Problem to solve:
Using the material that follows, output exactly the lines from the one containing "apply be_Z_inj; rewrite" through the one containing "Definition le_Z (l", with both ends kept.

Data provided:
(** * Relocation recommender: the serverless request handler and the
    header-link highlighter (asset/shimmer.js). *)

From Stdlib Require Import String Ascii List Bool ZArith Lia.
From stdpp Require Import base gmap strings list.

Import ListNotations.
#[local] Set Warnings "-register-all".
Open Scope string_scope.
Open Scope list_scope.

(* ================================================================= *)
(** ** JavaScript values and the builtins the code uses *)
(* ================================================================= *)

(** A JSON-derived JavaScript value.  Numbers are integers (the code
    compares none of them and only tests their truthiness). *)
Inductive jval : Type :=
  | JUndef
  | JNull
  | JBool (b : bool)
  | JNum (n : Z)
  | JStr (s : string)
  | JArr (l : list jval)
  | JObj (kvs : list (string * jval)).

(** Either a value or a thrown exception (TypeError and the like). *)
Inductive result (A : Type) : Type :=
  | Ok (a : A)
  | Throw.
Arguments Ok {A} a.
Arguments Throw {A}.

Definition bind {A B} (m : result A) (k : A -> result B) : result B :=
  match m with Ok a => k a | Throw => Throw end.

Notation "'let*' x := m 'in' k" := (bind m (fun x => k))
  (at level 200, x name, m at level 100, k at level 200).

(** [ToBoolean] *)
Definition truthy (v : jval) : bool :=
  match v with
  | JUndef | JNull => false
  | JBool b => b
  | JNum n => negb (Z.eqb n 0)
  | JStr s => negb (String.eqb s "")
  | JArr _ | JObj _ => true
  end.

(** [a || b] *)
Definition js_or (a b : jval) : jval := if truthy a then a else b.

(** SameValueZero, as used by [Array.prototype.includes]. *)
Definition jeqb (a b : jval) : bool :=
  match a, b with
  | JUndef, JUndef | JNull, JNull => true
  | JBool x, JBool y => Bool.eqb x y
  | JNum x, JNum y => Z.eqb x y
  | JStr x, JStr y => String.eqb x y
  | _, _ => false  (* arrays and objects compare by identity *)
  end.
(** * Render.py of pygame-hex-grid: hexagonal grid geometry and drawing

    A shallow embedding of [src/Render.py] (Python 2) and the properties
    of its geometry ([width], [height], [get_surface], [get_cell]) and of
    its two renderers ([RenderGrid.draw], [RenderUnits.draw]).

    Conventions of the embedding.
    - Python floats are read as real numbers ([R]); [SQRT3] is [sqrt 3].
      [math.floor] and [math.ceil] return integer-valued floats in
      Python 2: they are modelled with results in [Z], injected back with
      [IZR] wherever the source goes on computing with them.
    - A float division raises [ZeroDivisionError] on a zero divisor; code
      that divides by an expression of the radius lives in the [outcome]
      monad.  Divisions by the literal [2] or [2.0] cannot raise.
    - The map object ([Map.py]) is not part of the source: it is a record
      of what [Render.py] reads from it.
    - The pygame surface is a record of its colorkey, its pixel buffer and
      the list of drawing calls received so far; the rasterisers of pygame
      and the [paint] callbacks of the units are an interface
      ([DrawingLibrary]).
    - [pygame.Rect] keeps the integer parts of its float arguments, and
      [Surface.subsurface] raises [ValueError] for a rectangle that is not
      inside the surface; a [draw] that raises leaves the surface as it
      was when the exception occurred. *)

From Stdlib Require Import ZArith List Bool Lia.
From Stdlib Require Import Reals Lra.
From stdpp Require Import base option list gmap.
(** [l.iter().enumerate().filter(p).min_by_key(key)]: the first of the smallest,
    with its key. *)
Fixpoint min_position (p : A -> bool) (key : A -> nat) (l : list A) : option (nat * nat) :=
  match l with
  | [] => None
  | x :: l' =>
      match min_position p key l' with
      | None => if p x then Some (0%nat, key x) else None
      | Some (j, k) => if p x && (key x <=? k)%nat then Some (0%nat, key x) else Some (S j, k)
      end
  end.

Lemma position_Some p (l : list A) i :
  position p l = Some i <->
  exists x, l !! i = Some x /\ p x = true /\ forall j y, (j < i)%nat -> l !! j = Some y -> p y = false.
Proof.
  revert i. induction l as [|x l IH]; intros i; simpl; [naive_solver|].
  destruct (p x) eqn:E.
  - split.
    + intros [= <-]. exists x. split; [done|]. split; [done|]. lia.
    + intros (y & Hy & Hp & Hlt). destruct i as [|i]; [done|].
      rewrite (Hlt 0%nat x) in E; [done|lia|done].
  - rewrite fmap_Some. split.
    + intros (j & Hj & ->). apply IH in Hj as (y & Hy & Hp & Hlt). exists y. split; [done|].
      split; [done|]. intros [|k] z Hk Hz; [by injection Hz as ->|]. apply (Hlt k); [lia|done].
    + intros (y & Hy & Hp & Hlt). destruct i as [|i]; [injection Hy as ->; congruence|].
      exists i. split; [|done]. apply IH. exists y. split; [done|]. split; [done|].
      intros j z Hj Hz. apply (Hlt (S j)); [lia|done].
Qed.

Lemma position_None p (l : list A) : position p l = None <-> forall x, x ∈ l -> p x = false.
Proof.
  induction l as [|x l IH]; simpl; [split; [intros _ x Hx; by apply elem_of_nil in Hx|done]|].
  destruct (p x) eqn:E.
  - split; [done|]. intros H. by rewrite H in E by apply list_elem_of_here.
  - rewrite fmap_None, IH. split.
    + intros H y [->|Hy]%elem_of_cons; auto.
    + intros H y Hy. apply H. by right.
Qed.

Lemma position_exists p (l : list A) x : x ∈ l -> p x = true -> exists i, position p l = Some i.
Proof.
  intros Hx Hp. destruct (position p l) as [i|] eqn:E; [eauto|].
  rewrite position_None in E. by rewrite E in Hp.
Qed.
(* ===== verification/Bytes.v ===== *)
(** * Bytes, big-endian integers and byte-stream parsers

    Rust's [u8], [to_be_bytes]/[from_be_bytes] and the cursor reads
    ([Read::read_exact] on a slice cursor) that the codecs of
    [crates/quil-tries] use. *)

From Stdlib Require Import Strings.Byte NArith.
From stdpp Require Import countable.
From S2P Require Import Prelude.

Abbreviation byte := Corelib.Init.Byte.byte.
Abbreviation bytes := (list byte).

#[global] Instance byte_eq_dec : EqDecision byte := Byte.byte_eq_dec.

#[global] Program Instance byte_countable : Countable byte :=
  inj_countable Byte.to_N Byte.of_N _.
Next Obligation. intros b. apply Byte.of_to_N. Qed.

(** ** A byte as an integer *)

Definition b2z (b : byte) : Z := Z.of_N (Byte.to_N b).

(** [z as u8] *)
Definition z2b (z : Z) : byte :=
  match Byte.of_N (Z.to_N (z mod 256)) with
  | Some b => b
  | None => x00
  end.

Lemma b2z_range b : 0 <= b2z b < 256.
Proof. unfold b2z. pose proof (Byte.to_N_bounded b). lia. Qed.

Lemma b2z_z2b z : b2z (z2b z) = z mod 256.
Proof.
  unfold z2b, b2z. pose proof (Z.mod_pos_bound z 256 ltac:(lia)).
  destruct (Byte.of_N (Z.to_N (z mod 256))) as [b|] eqn:E.
  - apply Byte.to_of_N in E. rewrite E. lia.
  - apply Byte.of_N_None_iff in E. lia.
Qed.

Lemma b2z_inj a b : b2z a = b2z b -> a = b.
Proof.
  unfold b2z. intros H. apply N2Z.inj in H.
  pose proof (Byte.of_to_N a) as Ha. rewrite H, Byte.of_to_N in Ha. congruence.
Qed.

Lemma z2b_b2z b : z2b (b2z b) = b.
Proof.
  apply b2z_inj. rewrite b2z_z2b. apply Z.mod_small. apply b2z_range.
Qed.

(** ** Big-endian integers *)

(** [z.to_be_bytes()] for an [n]-byte integer (two's complement for a negative [z]). *)
Fixpoint be_bytes (n : nat) (z : Z) : bytes :=
  match n with
  | O => []
  | S n' => z2b (z / 2 ^ (8 * Z.of_nat n')) :: be_bytes n' z
  end.

(** [uN::from_be_bytes] *)
Definition be_Z (l : bytes) : Z := fold_left (fun acc b => acc * 256 + b2z b) l 0.

Lemma length_be_bytes n z : length (be_bytes n z) = n.
Proof. induction n; simpl; congruence. Qed.

Lemma be_Z_fold l acc :
  fold_left (fun acc b => acc * 256 + b2z b) l acc
  = acc * 2 ^ (8 * Z.of_nat (length l)) + be_Z l.
Proof.
  unfold be_Z. revert acc. induction l as [|b l IH]; intros acc; simpl.
  - lia.
  - rewrite IH, (IH (0 * 256 + b2z b)).
    rewrite (Nat2Z.inj_succ (length l)), Z.mul_succ_r, Z.pow_add_r by lia. ring.
Qed.

Lemma be_Z_cons b l : be_Z (b :: l) = b2z b * 2 ^ (8 * Z.of_nat (length l)) + be_Z l.
Proof. unfold be_Z at 1. simpl. apply be_Z_fold. Qed.

Lemma be_Z_range l : 0 <= be_Z l < 2 ^ (8 * Z.of_nat (length l)).
Proof.
  induction l as [|b l IH]; [done|].
  rewrite be_Z_cons. simpl length.
  rewrite Nat2Z.inj_succ, Z.mul_succ_r, Z.pow_add_r by lia.
  pose proof (b2z_range b). nia.
Qed.

Lemma be_Z_be_bytes n z : be_Z (be_bytes n z) = z mod 2 ^ (8 * Z.of_nat n).
Proof.
  induction n as [|n IH].
  - simpl. by rewrite Z.mod_1_r.
  - cbn [be_bytes]. rewrite be_Z_cons, length_be_bytes, IH, b2z_z2b.
    set (p := 2 ^ (8 * Z.of_nat n)).
    assert (0 < p) by (apply Z.pow_pos_nonneg; lia).
    replace (2 ^ (8 * Z.of_nat (S n))) with (p * 256).
    2: { unfold p. rewrite Nat2Z.inj_succ, Z.mul_succ_r, Z.pow_add_r by lia. lia. }
    rewrite Z.rem_mul_r by lia. lia.
Qed.

Lemma be_Z_be_bytes_small n z :
  0 <= z < 2 ^ (8 * Z.of_nat n) -> be_Z (be_bytes n z) = z.
Proof. intros. rewrite be_Z_be_bytes. by apply Z.mod_small. Qed.

Lemma be_Z_inj l k : length l = length k -> be_Z l = be_Z k -> l = k.
Proof.
  revert k. induction l as [|b l IH]; intros [|c k] Hl; try done.
  injection Hl as Hl. rewrite !be_Z_cons, Hl. intros E.
  pose proof (be_Z_range l) as Hr. rewrite Hl in Hr. pose proof (be_Z_range k).
  pose proof (b2z_range b). pose proof (b2z_range c).
  assert (b2z b = b2z c) as Hbc by nia.
  rewrite Hbc in E. rewrite (b2z_inj _ _ Hbc), (IH k); [done|done|lia].
Qed.

Lemma be_bytes_be_Z l : be_bytes (length l) (be_Z l) = l.
Proof.
  apply be_Z_inj; rewrite ?length_be_bytes; [done|].
  rewrite be_Z_be_bytes. apply Z.mod_small, be_Z_range.
Qed.

(** [to_le_bytes] and [from_le_bytes]. *)
Definition le_bytes (n : nat) (z : Z) : bytes := reverse (be_bytes n z).
Definition le_Z (l : bytes) : Z := be_Z (reverse l).

Lemma length_le_bytes n z : length (le_bytes n z) = n.
Proof. unfold le_bytes. by rewrite length_reverse, length_be_bytes. Qed.

Lemma le_Z_le_bytes_small n z : 0 <= z < 2 ^ (8 * Z.of_nat n) -> le_Z (le_bytes n z) = z.
Proof. unfold le_Z, le_bytes. rewrite reverse_involutive. apply be_Z_be_bytes_small. Qed.

(** The signed readings [i32::from_be_bytes] and [i64::from_be_bytes]. *)
Definition be_i32 (l : bytes) : Z := wrap_i32 (be_Z l).
Definition be_i64 (l : bytes) : Z := wrap_i64 (be_Z l).

Lemma be_i32_be_bytes z : in_i32 z -> be_i32 (be_bytes 4 z) = z.
Proof.
  intros H. unfold be_i32. rewrite be_Z_be_bytes. change (8 * Z.of_nat 4) with 32.
  unfold wrap_i32. rewrite Zplus_mod_idemp_l. by apply wrap_i32_id.
Qed.

Lemma be_i64_be_bytes z : in_i64 z -> be_i64 (be_bytes 8 z) = z.
Proof.
  intros H. unfold be_i64. rewrite be_Z_be_bytes. change (8 * Z.of_nat 8) with 64.
  unfold wrap_i64. rewrite Zplus_mod_idemp_l. by apply wrap_i64_id.
Qed.

(** ** Parsers

    A parser consumes a prefix of the remaining bytes.  [bind] threads the
    remainder, as the cursor position does in the code. *)

Definition parser (A : Type) : Type := bytes -> outcome (A * bytes).

#[global] Instance parser_ret : MRet parser := fun A a s => Ok (a, s).
#[global] Instance parser_bind : MBind parser := fun A B f p s =>
  match p s with
  | Ok (a, s') => f a s'
  | Err e => Err e
  | Panic => Panic
  end.

Definition fail_with {A} (e : QuilError) : parser A := fun _ => Err e.

(** [n] bytes, or the error [e] on a short buffer; [read_exact] on a cursor
    fails with a serialization error. *)
Definition read_or (e : QuilError) (n : nat) : parser bytes := fun s =>
  if (n <=? length s)%nat then Ok (take n s, drop n s) else Err e.
Definition read_n : nat -> parser bytes := read_or Serialization.

(** [p] repeated [n] times, collecting the values in order. *)
Fixpoint read_times {A} (n : nat) (p : parser A) : parser (list A) :=
  match n with
  | O => mret []
  | S n' => x ← p; xs ← read_times n' p; mret (x :: xs)
  end.

(** [p] reads exactly the encoding [w], whatever follows it. *)
Definition reads {A} (p : parser A) (w : bytes) (a : A) : Prop :=
  forall rest, p (w ++ rest) = Ok (a, rest).

Lemma reads_ret {A} (a : A) : reads (mret a) [] a.
Proof. done. Qed.

Lemma reads_bind {A B} (p : parser A) (f : A -> parser B) w1 w2 a b :
  reads p w1 a -> reads (f a) w2 b -> reads (p ≫= f) (w1 ++ w2) b.
Proof.
  intros H1 H2 rest. rewrite <- app_assoc.
  unfold mbind, parser_bind. rewrite H1. apply H2.
Qed.

Lemma reads_read_or e w n : length w = n -> reads (read_or e n) w w.
Proof.
  intros <- rest. unfold read_or. rewrite length_app.
  rewrite (proj2 (Nat.leb_le _ _)) by lia.
  by rewrite take_app_length, drop_app_length.
Qed.

Lemma reads_read_n' n w : length w = n -> reads (read_n n) w w.
Proof. apply reads_read_or. Qed.

Lemma reads_read_n w : reads (read_n (length w)) w w.
Proof. by apply reads_read_or. Qed.

(** A reader followed by a pure function of its value. *)
Lemma reads_map {A B} (p : parser A) (f : A -> B) w a :
  reads p w a -> reads (x ← p; mret (f x)) w (f a).
Proof. intros Hp. rewrite <- (app_nil_r w). eapply reads_bind; [done|apply reads_ret]. Qed.

Lemma reads_times {A B} (p : parser A) (enc : B -> bytes) (val : B -> A) (l : list B) :
  (forall x, x ∈ l -> reads p (enc x) (val x)) ->
  reads (read_times (length l) p) (concat (enc <$> l)) (val <$> l).
Proof.
  induction l as [|x l IH]; intros H; [apply reads_ret|].
  cbn [length read_times fmap list_fmap concat].
  eapply reads_bind; [apply H, list_elem_of_here|].
  rewrite <- (app_nil_r (concat _)).
  eapply reads_bind; [apply IH; intros; apply H; by apply list_elem_of_further|].
  apply reads_ret.
Qed.

#[export] Hint Resolve reads_ret reads_read_n : quil.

Completed exercise:
  apply be_Z_inj; rewrite ?length_be_bytes; [done|].
  rewrite be_Z_be_bytes. apply Z.mod_small, be_Z_range.
Qed.

(** [to_le_bytes] and [from_le_bytes]. *)
Definition le_bytes (n : nat) (z : Z) : bytes := reverse (be_bytes n z).
Definition le_Z (l : bytes) : Z := be_Z (reverse l).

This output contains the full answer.